Pressione su bond Tier 1 dopo Basilea, italiani peggio mercato

lunedì 27 giugno 2011 14:27
 

LONDRA, 27 giugno (IFR) - I bond subordinati Tier 1 sono sotto pressione con quello di UniCredit (CRDI.MI: Quotazione) che allarga lo spread di 40 pB a 690 pb su swaps nel comparto 5 anni e quello Barclays BARC.N 4,875% Dicembre 2014 di 23 pb at MS + 830bp.

I credit default swaps sui bond senior delle banche italiane sono in rialzo di 10-15 pb, dice un banchiere, i subordinati di 15-20 pb. Le banche italiane stanno facendo peggio del mercato. L'indice Senior Financial infatti sale di 3 pb a quota 179, l'indice Subordinated Financial di 6 pb a 311.

Il movimento di mercato può essere la conseguenza delle vendite di venerdì successive al ribasso in borsa delle banche italiane. Ma la vera novità del fine settimana è Basilea III con l'accordo su qantità e qualità supplementari di capitale richiesto alle banche di importanza sostmica globasle (Gsib).

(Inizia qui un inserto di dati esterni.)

(** * [fmt.Sprint]

    [log] formats its line with [fmt.Sprint].  How one operand is printed
    (the verb [%v]) is left open as [printArg]; how the operands are joined
    is the loop of the library's [doPrint]: a space is written before an
    operand when it is not the first and neither it nor the operand before
    it is a string. *)

(** [arg != nil && reflect.TypeOf(arg).Kind() == reflect.String] *)
Definition isString (arg : any) : bool :=
  match arg with
  | AString _ => true
  | _ => false
  end.

Fixpoint doPrint (printArg : any -> string) (prevString : bool)
    (argNum : nat) (a : list any) : string :=
  match a with
  | [] => EmptyString
  | arg :: rest =>
      (if (0 <? argNum)%nat && negb (isString arg) && negb prevString
       then " " else EmptyString) +:+
      printArg arg +:+ doPrint printArg (isString arg) (S argNum) rest
  end.

Definition fmt_Sprint (printArg : any -> string) (a : list any) : string :=
  doPrint printArg false 0 a.

(** The printed operands written one after the other, with nothing in
    between. *)
Definition concatenation (printArg : any -> string) (a : list any) : string :=
  foldr (fun arg acc => printArg arg +:+ acc) EmptyString a.

(** No operand of [a] is a non-string that follows a non-string, where
    [prevString] tells whether the operand before [a] was a string. *)
Fixpoint tight_after (prevString : bool) (a : list any) : bool :=
  match a with
  | [] => true
  | arg :: rest =>
      (isString arg || prevString) && tight_after (isString arg) rest
  end.

(** No two neighbours in [a] are both non-strings. *)
Definition tight (a : list any) : bool :=
  match a with
  | [] => true
  | arg :: rest => tight_after (isString arg) rest
  end.

(** Modelled from the spec: the constant [internal.FieldAccountID] is
    declared in package [internal], outside [runtime.go]; the specification
    calls the field accountId, as does the error message of [clean]. *)
Definition FieldAccountID : string := "accountId".

(** * The Document Sanitizer *)

(** One of the two blocks of [clean]: if [field] is present it must hold a
    [primitive.ObjectID], which is replaced by its hexadecimal form. *)
Definition clean_field (field : string) (msg : error) (doc : Doc)
  : Doc * option error :=
  match doc !! field with
  | Some id =>
      match id with
      | AObjectID oid => (<[field := AString (Hex oid)]> doc, None)
      | _ => (doc, Some msg)
      end
  | None => (doc, None)
  end.

(** [clean] updates the map it is given in place and returns an error or
    nil.  Here it returns the map as it is left, together with the error. *)
Definition clean (doc : Doc) : Doc * option error :=
  match clean_field "id" "unable to cast document id" doc with
  | (doc1, Some err) => (doc1, Some err)
  | (doc1, None) =>
      clean_field FieldAccountID "unable to cast document accountId" doc1
  end.

(** * The execution environment *)

Section Sandbox.
Context `{host : Host}.

(** [ExecutionEnvironment].  Its fields [DB], [Base] and [Volatile] are
    handles on services whose state lives in [External]. *)
Record ExecutionEnvironment := {
  EnvAuth : Auth;
  Data : ExecData;
  CurrentRun : ExecHistory
}.

(** Calls that leave the sandbox, in the order they are made. *)
Inductive Event : Type :=
| CallAdd (col : string) (doc : Doc)
| CallList (col : string) (params : ListParams)
| CallGetByID (col id : string)
| CallQuery (col : string) (filter : Doc) (params : ListParams)
| CallUpdate (col id : string) (doc : Doc)
| CallDelete (col id : string)
| CallPublish (msg : Command)
| CallRan (fn : ObjectID) (run : ExecHistory)
| LogPrintln (msg : string).
(* [LogPrintln msg]: [msg] is the text [log.Println] writes for its
   operands, which it always separates by a space. *)

Definition is_store_call (e : Event) : bool :=
  match e with
  | CallAdd _ _ | CallList _ _ | CallGetByID _ _
  | CallQuery _ _ _ | CallUpdate _ _ _ | CallDelete _ _ => true
  | _ => false
  end.

Definition is_ran_call (e : Event) : bool :=
  match e with
  | CallRan _ _ => true
  | _ => false
  end.

(** Everything outside the environment: the state of the services and the
    calls made so far. *)
Record World := {
  ext : External;
  calls : list Event
}.

Definition external {A} (op : External -> A * External) (e : Event)
    (w : World) : A * World :=
  let '(a, x) := op (ext w) in
  (a, {| ext := x; calls := calls w ++ [e] |}).

Definition set_CurrentRun (run : ExecHistory) (env : ExecutionEnvironment)
  : ExecutionEnvironment :=
  {| EnvAuth := EnvAuth env; Data := Data env; CurrentRun := run |}.

(** [run.Output = append(run.Output, line)] *)
Definition append_Output (line : string) (run : ExecHistory) : ExecHistory :=
  {| RunID := RunID run; RunVersion := RunVersion run;
     Started := Started run; Completed := Completed run;
     Success := Success run; Output := Output run ++ [line] |}.

(** [call.Argument(i)]: the [i]-th argument, [undefined] past the end. *)
Definition Argument (args : list Value) (i : nat) : Value :=
  default Undefined (args !! i).

(** [vm.ToValue(Result{Content: msg})]: the soft failure. *)
Definition failure (msg : string) : Value :=
  ToValue (GoResult {| OK := false; Content := CString msg |}).

(** [vm.ToValue(Result{OK: true, Content: c})] *)
Definition success (c : ResultContent) : Value :=
  ToValue (GoResult {| OK := true; Content := c |}).

(** The shape of a native function bound into the interpreter: it sees the
    environment it closes over and the world, and returns a script value. *)
Definition native : Type :=
  ExecutionEnvironment -> World -> list Value ->
  ExecutionEnvironment * World * Value.

(** ** [addHelpers] *)

Definition log : native := fun env w args =>
  if (length args =? 0)%nat then (env, w, Undefined)
  else
    let params := map Export args in
    (set_CurrentRun (append_Output (Sprint params) (CurrentRun env)) env,
     w, Undefined).

(** ** [addDatabaseFunctions] *)

(** The loop [for _, v := range result.Results] over [clean]: the maps are
    cleaned in place, in order, up to the first error. *)
Fixpoint clean_all (docs : list Doc) : result (list Doc) :=
  match docs with
  | [] => Ok []
  | d :: rest =>
      match clean d with
      | (_, Some err) => Err err
      | (d', None) =>
          match clean_all rest with
          | Ok rest' => Ok (d' :: rest')
          | Err err => Err err
          end
      end
  end.

Definition with_Results (p : PagedResult) (docs : list Doc) : PagedResult :=
  {| Page := Page p; Size := Size p; Total := Total p; Results := docs |}.

(** The optional [params] argument of [list] and [query], at position [i]:
    exported only when present and neither null nor undefined. *)
Definition optional_params (args : list Value) (i : nat) : result ListParams :=
  if (S i <=? length args)%nat then
    let v := Argument args i in
    if negb (IsNull v) && negb (IsUndefined v) then ExportTo_ListParams v
    else Ok ListParams_zero
  else Ok ListParams_zero.

Definition create : native := fun env w args =>
  if negb (length args =? 2)%nat then
    (env, w, failure "argument missmatch: you need 2 arguments for create(col, doc")
  else
  match ExportTo_string (Argument args 0) with
  | Err _ => (env, w, failure "the first argument should be a string")
  | Ok col =>
  match ExportTo_map (Argument args 1) with
  | Err _ => (env, w, failure "the second argument should be an object")
  | Ok doc =>
  let '(r, w1) := external (Base_Add (EnvAuth env) col doc) (CallAdd col doc) w in
  match r with
  | Err err => (env, w1, failure ("error calling create(): " +:+ err))
  | Ok doc =>
  match clean doc with
  | (_, Some err) => (env, w1, failure err)
  | (doc, None) => (env, w1, success (CDoc doc))
  end end end end.

Definition list_ : native := fun env w args =>
  if (length args <? 1)%nat then
    (env, w, failure "argument missmatch: your need at least 1 argument for list(col, [params])")
  else
  match ExportTo_string (Argument args 0) with
  | Err _ => (env, w, failure "the first agrument should be a string")
  | Ok col =>
  match optional_params args 1 with
  | Err _ => (env, w, failure "the second argument should be an object")
  | Ok params =>
  let '(r, w1) :=
    external (Base_List (EnvAuth env) col params) (CallList col params) w in
  match r with
  | Err err => (env, w1, failure ("error executing list: " +:+ err))
  | Ok res =>
  match clean_all (Results res) with
  | Err err => (env, w1, failure ("error cleaning doc: " +:+ err))
  | Ok docs => (env, w1, success (CPaged (with_Results res docs)))
  end end end end.

Definition getById : native := fun env w args =>
  if negb (length args =? 2)%nat then
    (env, w, failure "argument missmatch: you need 2 arguments for get(col, id)")
  else
  match ExportTo_string (Argument args 0) with
  | Err _ => (env, w, failure "the first argument should be a string")
  | Ok col =>
  match ExportTo_string (Argument args 1) with
  | Err _ => (env, w, failure "the second argument should be a string")
  | Ok id =>
  let '(r, w1) :=
    external (Base_GetByID (EnvAuth env) col id) (CallGetByID col id) w in
  match r with
  | Err err => (env, w1, failure ("error calling get(): " +:+ err))
  | Ok doc =>
  match clean doc with
  | (_, Some err) => (env, w1, failure err)
  | (doc, None) => (env, w1, success (CDoc doc))
  end end end end.

Definition query : native := fun env w args =>
  if (length args <? 2)%nat then
    (env, w, failure "argument missmatch: you need at least 2 arguments for query(col, filter, [params])")
  else
  match ExportTo_string (Argument args 0) with
  | Err _ => (env, w, failure "the first argument should be a string")
  | Ok col =>
  match ExportTo_clauses (Argument args 1) with
  | Err _ =>
      (env, w, failure "the second argument should be a query filter: [['field', '==', 'value'], ...]")
  | Ok clauses =>
  match ParseQuery clauses with
  | Err err => (env, w, failure ("error parsing query filter: " +:+ err))
  | Ok filter =>
  match optional_params args 2 with
  | Err _ => (env, w, failure "the second argument should be an object")
  | Ok params =>
  let '(r, w1) :=
    external (Base_Query (EnvAuth env) col filter params)
             (CallQuery col filter params) w in
  match r with
  | Err err => (env, w1, failure ("error executing query: " +:+ err))
  | Ok res =>
  match clean_all (Results res) with
  | Err err => (env, w1, failure ("error cleaning doc: " +:+ err))
  | Ok docs => (env, w1, success (CPaged (with_Results res docs)))
  end end end end end end.

Definition update : native := fun env w args =>
  if negb (length args =? 3)%nat then
    (env, w, failure "argument missmatch: you need 3 arguments for update(col, id, doc)")
  else
  match ExportTo_string (Argument args 0) with
  | Err _ => (env, w, failure "the first argument should be a string")
  | Ok col =>
  match ExportTo_string (Argument args 1) with
  | Err _ => (env, w, failure "the second argument should be a string")
  | Ok id =>
  match ExportTo_map (Argument args 2) with
  | Err err => (env, w, failure ("error executing update: " +:+ err))
  | Ok doc =>
  let '(r, w1) :=
    external (Base_Update (EnvAuth env) col id doc) (CallUpdate col id doc) w in
  match r with
  | Err err => (env, w1, failure ("error executing update: " +:+ err))
  | Ok updated =>
  match clean updated with
  | (_, Some err) => (env, w1, failure ("error cleaning doc: " +:+ err))
  | (updated, None) => (env, w1, success (CDoc updated))
  end end end end end.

Anche se al momento non esistono programmi per rendere pubblica la lista di banche sistemiche globali che devono far fronte a un requisito patrimoniale più stringente sul common equity. Lo ha detto ieri sera Jaime Caruana, responsabile della Banca dei regolamenti internazionali (Bri). [ID:nLDE75Q0HW]:

"Per il momento pubblicheremo la metodologia e questa metodologia verrà applicata a ciascuna banca", ha dichiarato Caruana in conferenza stampa al termine dell'incontro annuale della Bri. "Non penso che, almeno all'inizio, ci sia l'intenzione di pubblicare i nomi di queste banche".

Il Gruppo dei governatori e i responsabili della supervisione (Ghos) hanno raggiunto sabato un accordo sulla proposta per imporre un onere aggiuntivo (surcharge) tra 1 e 2,5% sul common equity per le maggiori banche mondiali in modo da renderle più sicure entro il 2019. [ID:nLDE750053].